Sin embargo, nada lo había preparado para lo que estaba a punto de suceder en lo que parecía una patrulla rutinaria.
Conduciendo por las afueras de la ciudad, mantenía una mano firme en el volante y los ojos atentos al tráfico que se acercaba. Todo parecía tranquilo, hasta que notó un coche fúnebre negro que avanzaba a toda velocidad por la autopista desierta.
Un instante de alarma: los coches fúnebres rara vez van tan rápido, especialmente cuando transportan un difunto. Pero este… ninguna luz de emergencia, ninguna escolta, solo una carrera vertiginosa, como si llegara tarde a un campeonato.
Activó sirena y luces intermitentes, y por radio comunicó:
— Unidad 45, solicito detener un coche fúnebre sospechoso. Vehículo transitando por la Autopista 7, aproximadamente 120 km/h. Iniciando persecución.
El conductor, en lugar de detenerse, pisó aún más el acelerador. El coche fúnebre avanzaba de forma errática, claramente intentando escapar.
El oficial lo siguió, manteniendo distancia y observando cada movimiento. La persecución duró cinco minutos de pura tensión: el conductor derrapaba, tomaba curvas cerradas, arriesgándose incluso a chocar contra las barreras.
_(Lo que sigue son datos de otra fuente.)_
Lemma auth_mechanism_same o1 o2 u1 p1 u2 p2 a c :
  same_request o1 o2 -> tls c = false -> AllowInsecureAuth o1 = false ->
  match auth_mechanism wd o1 (u1, p1, a) c with
  | Ok (name, _) => exists mech, auth_mechanism wd o2 (u2, p2, a) c = Ok (name, mech)
  | Err e => auth_mechanism wd o2 (u2, p2, a) c = Err e
  end.
Proof.
  intros [Sm Sa Si Sp] Ht Hi. unfold auth_mechanism. rewrite <- Sm, <- Si, Ht, Hi.
  destruct (authAdvertisement _); [|done]. destruct (selectMechanism _ _) as [name|]; [|done].
  unfold needsSecret. destruct (beq_spec name ($"EXTERNAL")) as [->|]; [|done]. cbn [negb andb].
  change (tlsExporter wd false ($"EXTERNAL")) with (Some (@nil byte)). by eexists.
Qed.

Lemma bind_eq {A B} (m : C A) (k1 k2 : A -> C B) c :
  (forall a c', m c = (c', Ok a) -> k1 a c' = k2 a c') -> (m ≫= k1) c = (m ≫= k2) c.
Proof. intros K. unfold mbind, C_bind. destruct (m c) as [c' [a|e]] eqn:E; [by apply K|done]. Qed.

Lemma ret_bind {A B} (a : A) (k : A -> C B) c : (mret a ≫= k) c = k a c.
Proof. done. Qed.

Lemma get_bind {B} (k : connection -> C B) c : (get ≫= k) c = k c c.
Proof. done. Qed.

(** The preparations [SASLPrep] asks for succeed on the user name and the password. *)
Definition prepares (o : AuthOptions) : Prop :=
  SASLPrep o = true -> (exists u, Prepare (ao_Username o) = Ok u) /\ exists p, Prepare (ao_Password o) = Ok p.

(** What is left of the credentials once they were prepared: the authorization identity, or no
    credentials at all. *)
Definition prepared_identity (o : AuthOptions) : option bytes :=
  if SASLPrep o then match Prepare (ao_AuthorizationID o) with Ok a => Some a | Err _ => None end
  else Some (ao_AuthorizationID o).

Lemma prepared_config_ok o c :
  prepares o ->
  match prepared_identity o with
  | Some a => exists u p, prepared_config o c = (c, Ok (u, p, a))
  | None => prepared_config o c = (c, Err PrepErr)
  end.
Proof.
  unfold prepares, prepared_identity, prepared_config. destruct (SASLPrep o); [|by intros _; eexists _, _].
  intros [[u U] [p P]]; [done|]. unfold mbind, C_bind, prep. rewrite U, P. cbn.
  by destruct (Prepare (ao_AuthorizationID o)); [eexists _, _|].
Qed.

Lemma prepared_config_fails o c : ~ prepares o -> prepared_config o c = (c, Err PrepErr).
Proof.
  unfold prepares, prepared_config. destruct (SASLPrep o); [|intros N; by destruct N].
  intros N. unfold mbind, C_bind, prep. destruct (Prepare (ao_Username o)) as [u|] eqn:U; [|done]. cbn.
  destruct (Prepare (ao_Password o)) as [p|] eqn:P; [|done]. destruct N. eauto.
Qed.

Lemma Auth_same o1 o2 c :
  same_request o1 o2 -> tls c = false -> AllowInsecureAuth o1 = false -> prepares o1 -> prepares o2 ->
  Auth opts wd o1 c = Auth opts wd o2 c.
Proof.
  intros S Ht Hi P1 P2. pose proof S as [Sm Sa Si Sp]. unfold Auth. apply bind_eq. intros [] c1 E1.
  assert (tls c1 = false) as Ht1.
  { pose proof (ctx_check_spec wd c) as P. unfold wp in P. rewrite E1 in P. destruct P as [(S1 & _) _]. cbn in S1. injection S1. congruence. }
  pose proof (prepared_config_ok o1 c1 P1) as C1. pose proof (prepared_config_ok o2 c1 P2) as C2.
  assert (prepared_identity o2 = prepared_identity o1) as E by (unfold prepared_identity; by rewrite Sp, Sa).
  rewrite E in C2. destruct (prepared_identity o1) as [a|]; [|unfold mbind, C_bind; by rewrite C1, C2].
  destruct C1 as (u1 & p1 & C1), C2 as (u2 & p2 & C2).
  match goal with |- (_ ≫= ?k1) _ = (_ ≫= ?k2) _ => transitivity (k1 (u1, p1, a) c1); [unfold mbind, C_bind; by rewrite C1|];
    transitivity (k2 (u2, p2, a) c1); [|unfold mbind, C_bind; by rewrite C2] end.
  rewrite !get_bind. apply bind_eq. intros [] c2 E2.
  assert (c2 = c1) as -> by (destruct (invalidState _ _ _); by injection E2).
  pose proof (cleartext_mechanism o1 u1 p1 a c1 Ht1 Hi) as M1.
  pose proof (auth_mechanism_same o1 o2 u1 p1 u2 p2 a c1 S Ht1 Hi) as M.
  rewrite Si in Hi. pose proof (cleartext_mechanism o2 u2 p2 a c1 Ht1 Hi) as M2.
  match goal with |- ((?m ≫= ?k1) ?c = (?n ≫= ?k2) ?c) => set (f1 := k1); set (f2 := k2); unfold mbind, C_bind; subst f1 f2 end.
  destruct (auth_mechanism wd o1 _ c1) as [[name1 mech1]|e]; [|by rewrite M].
  destruct M as [mech2 M]. rewrite M in M2 |- *. destruct M1 as (-> & cfg1 & -> & A1), M2 as (_ & cfg2 & -> & A2).
  cbn [smtpsasl.Start]. rewrite A1, A2. apply bind_eq. intros reply c3 _. by rewrite (auth_loop_external 3 cfg1 cfg2).
Qed.

(** C24: On a cleartext connection, unless the caller allowed it, [Auth] is independent of the user name,
    the password and the token: the bytes written, the replies read, the traces, the session and the
    error are the same whatever they are, as long as the preparation of user names and passwords that
    [SASLPrep] asks for (none, when it is off) succeeds on them. When it fails on one, [Auth] writes
    nothing and reads nothing: only its error tells. *)
Theorem Auth_cleartext_independent o1 o2 c :
  same_request o1 o2 -> tls c = false -> AllowInsecureAuth o1 = false ->
  (prepares o1 -> prepares o2 -> Auth opts wd o1 c = Auth opts wd o2 c) /\
  (~ prepares o1 -> exists e, Auth opts wd o1 c = (tick c, Err e)).
Proof.
  intros S Ht Hi. split; [intros P1 P2; by apply (Auth_same o1 o2)|].
  intros N. unfold Auth, mbind, C_bind, ctx_check, ctx_Err, mbind, C_bind.
  destruct (w_ctx wd (clock c)); cbn; [by eexists|]. rewrite prepared_config_fails by done. by eexists.
Qed.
Finalmente, sin escapatoria, el conductor se detuvo. La puerta se abrió y descendió un hombre alto, sudoroso, vestido de negro, con una sonrisa extraña y demasiado amplia.
— ¡Buenas tardes, oficial! — dijo intentando aparentar calma, aunque su voz temblaba.
— Estoy… tarde para un funeral. Urgente. La familia me espera… muy importante… — balbuceó, con la mirada huyendo de los ojos del oficial.
— ¿A quién transporta? — preguntó el agente con calma.
— Eh… un hombre… bueno… una mujer. Sí, mi suegra. No, no… ¡mi sobrina! — rió nervioso, tropezando con sus propias mentiras.
— Curioso. Dijo “hombre” — observó el oficial.

— ¡Desliz! Día largo, ya sabe.
La mirada del agente se dirigió hacia la parte trasera.
— Ábralo.
— ¡Hay un cadáver ahí dentro! — exclamó el hombre. — No creo que deba—
— Ábralo.
Acorralado, el hombre respiró hondo, se acercó a la parte trasera y levantó la puerta. Dentro había un ataúd. El oficial indicó que también debía abrirse.
No había cuerpo. Ninguna sábana, flores o almohada. Solo filas de contenedores de plástico sellados. Docenas de ellos, envueltos en plástico negro, cinta y film, desprendiendo un olor químico penetrante.
El corazón del oficial se aceleró.
— ¿Sustancias ilegales? — murmuró.
Presionó el botón de emergencia.
— Sospechoso detenido. Contrabando hallado. Se solicita refuerzo.
El conductor intentó hablar, pero el oficial ya le estaba poniendo las esposas.
— Tiene derecho a guardar silencio. Hágalo.
En pocos minutos llegaron los refuerzos. Los contenedores —llenos de narcóticos— fueron retirados del coche fúnebre.
Las investigaciones revelaron que el “funeral” era solo una tapadera para contrabandear un envío masivo destinado a una organización criminal internacional.
Para el oficial, aquel se convertiría en uno de los días más memorables de su carrera. Su agudo instinto había detenido un plan que podría haber devastado la ciudad.